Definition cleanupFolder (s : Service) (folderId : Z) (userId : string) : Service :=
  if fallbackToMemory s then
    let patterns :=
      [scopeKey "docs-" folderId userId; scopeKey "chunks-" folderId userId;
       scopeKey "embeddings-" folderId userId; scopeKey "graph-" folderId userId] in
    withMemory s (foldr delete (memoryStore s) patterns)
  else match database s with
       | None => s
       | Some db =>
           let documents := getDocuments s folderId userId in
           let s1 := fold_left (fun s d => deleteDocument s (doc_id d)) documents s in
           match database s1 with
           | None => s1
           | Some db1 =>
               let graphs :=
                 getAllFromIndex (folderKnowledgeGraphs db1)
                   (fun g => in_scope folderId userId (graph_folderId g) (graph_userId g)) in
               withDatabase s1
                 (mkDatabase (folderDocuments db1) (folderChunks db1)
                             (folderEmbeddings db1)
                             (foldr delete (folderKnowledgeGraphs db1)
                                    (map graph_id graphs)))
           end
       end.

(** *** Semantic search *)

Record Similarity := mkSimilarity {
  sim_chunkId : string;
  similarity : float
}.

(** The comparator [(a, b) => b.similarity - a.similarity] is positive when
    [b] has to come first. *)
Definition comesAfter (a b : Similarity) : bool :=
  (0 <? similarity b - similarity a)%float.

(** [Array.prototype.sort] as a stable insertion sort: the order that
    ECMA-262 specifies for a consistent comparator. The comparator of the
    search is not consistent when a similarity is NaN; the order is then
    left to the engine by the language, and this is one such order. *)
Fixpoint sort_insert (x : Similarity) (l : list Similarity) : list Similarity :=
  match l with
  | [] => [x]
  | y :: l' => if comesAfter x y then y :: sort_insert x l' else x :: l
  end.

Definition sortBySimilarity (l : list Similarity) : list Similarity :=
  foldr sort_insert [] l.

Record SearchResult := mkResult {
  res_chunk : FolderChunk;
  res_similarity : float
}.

==*==

-- Assignment --
Please give only the number of lines above that contain "string".

-- Response --
2